My personal favorite slasher horror film that goes well with my Halloween costume, which itself is an accessory to this horror treasure of the 1980s decade!!!

Andre Gonzales

Andre Gonzales

8 /10

The nightmare that started it all. Made us all scared to go to to sleep. My favorite horror series next to Friday the 13th. Love this movie.

CinemaSerf

CinemaSerf

7 /10

This is the ultimate in slasher-horror that thrives on the basis that it is, at times, genuinely quite scary, and it doesn't take itself too seriously. Robert Englund is super as the legendary "Freddie Krueger" who, complete with his razor sharp right hand, takes over the dreams of the teenage children of parents who had been responsible for his gruesome death many years earlier. When a terrorised "Nancy" (Heather Langenkamp) begins to put two and two together she sets out with cute boyfriend "Glen" (a first outing for Johnny Depp ) to trap him in her world - and that means drinking enough coffee to sink the Titanic and staying awake!

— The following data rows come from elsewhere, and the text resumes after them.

(** * The single-GPU graph handle of the cugraph C API

    A shallow embedding of [cpp/src/c_api/graph_sg.cpp]: the two entry points
    [cugraph_sg_graph_create] and [cugraph_sg_graph_free], and the two functors
    they hand to the type dispatcher.  C++ objects created with [new] live in
    an explicit store; a C++ exception and a dereference of a null pointer are
    two distinct ways for a computation not to return. *)

From stdpp Require Import base option list gmap strings.
From stdpp Require Import sorting.
From Stdlib Require Import ZArith NArith.

Local Open Scope string_scope.

(** * Part I: the program *)

(** ** Plain data of the C interface *)

(** The runtime tag of a type-erased array ([cugraph_c/array.h]). *)
Inductive data_type_id_t := INT32 | INT64 | FLOAT32 | FLOAT64.

#[global] Instance data_type_id_t_eq_dec : EqDecision data_type_id_t.
Proof. solve_decision. Defined.

(** The status codes the entry points return ([cugraph_c/error.h]). *)
Inductive cugraph_error_code_t :=
| CUGRAPH_SUCCESS
| CUGRAPH_UNKNOWN_ERROR
| CUGRAPH_INVALID_INPUT
| CUGRAPH_UNSUPPORTED_TYPE_COMBINATION.

#[global] Instance cugraph_error_code_t_eq_dec : EqDecision cugraph_error_code_t.
Proof. solve_decision. Defined.

(** [c_api::cugraph_error_t]: an error object is its message. *)
Record cugraph_error_t := { error_message_ : string }.

(** [c_api::cugraph_type_erased_device_array_t]: the tag, the element count
    [size_] (a [size_t]) and the buffer, one integer per element (the bit
    pattern of the element, whatever its tag). *)
Record cugraph_type_erased_device_array_t := {
  type_ : data_type_id_t;
  size_ : N;
  data_ : list Z
}.

(** [sizeof] of the element type a tag stands for. *)
Definition sizeof (t : data_type_id_t) : nat :=
  match t with
  | INT32 | FLOAT32 => 4
  | INT64 | FLOAT64 => 8
  end.

(** The two 32-bit words of a 64-bit element, low word first (the byte
    order of the device and of the host). *)
Definition words (x : Z) : list Z :=
  [Z.land x (Z.ones 32); Z.land (Z.shiftr x 32) (Z.ones 32)].
Lemma headings_origin (self : t) (doc : Fitz.Document) (cands : list Entry) :
  _extract_headings_from_content self doc = Ok cands ->
  StronglySorted Z.le (map e_page cands) /\
  Forall (entry_of self doc) cands.
Proof.
  unfold _extract_headings_from_content.
  destruct (font_stats self); [intros [= <-]; split; constructor|].
  destruct (_identify_heading_styles _ _) as [[|st styles]|e]; cbn [bind];
    [intros [= <-]; split; constructor | | discriminate].
  intros Run. apply scan_pages_origin in Run as (new & -> & S & F).
  cbn [app]. split; [exact S|].
  eapply Forall_impl; [|exact F]. intros e (i & page & E & Nth & H).
  split; [lia|]. exists page. split; [|exact H].
  rewrite E, <- Nat2Z.inj_add, Nat2Z.id.
  rewrite nth_error_skipn in Nth. exact Nth.
Qed.

(** the refiner picks some of the candidates and keeps their texts and
    pages *)
Lemma refine_fresh_picks (cands outline : list Entry) :
  refine_fresh cands = Ok outline ->
  exists picked,
    subseq picked cands /\
    Forall2 (fun o c => e_text o = e_text c /\ e_page o = e_page c)
            outline picked.
Proof.
  unfold refine_fresh.
  destruct (_refine_hierarchy _ _) as [[out h']|e] eqn:R; cbn [bind fst snd];
    [|discriminate].
  intros [= <-].
  apply refine_hierarchy_frame in R as (S & _ & T & _).
  exists (map (fresh_store cands) out). split.
  - rewrite <- (map_nth_seq blank_entry cands) at 2.
    now apply (subseq_map (fresh_store cands)).
  - unfold entries. clear S. induction out as [|r out IH]; constructor.
    + apply T.
    + exact IH.
Qed.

Ronee Blakely does a mean impersonation of Faye Dunaway - as the girl's almost permanently drunk mother (whose battles seem to get larger as the film progresses) too. It doesn't hang about - Wes Craven keeps the pace almost frantic, and there is plenty of humour to keep it's tongue in it's cheek. The effects are limited, but fun, and the whole thing raises more smiles than goosebumps but it's still an entertaining watch 35 year later.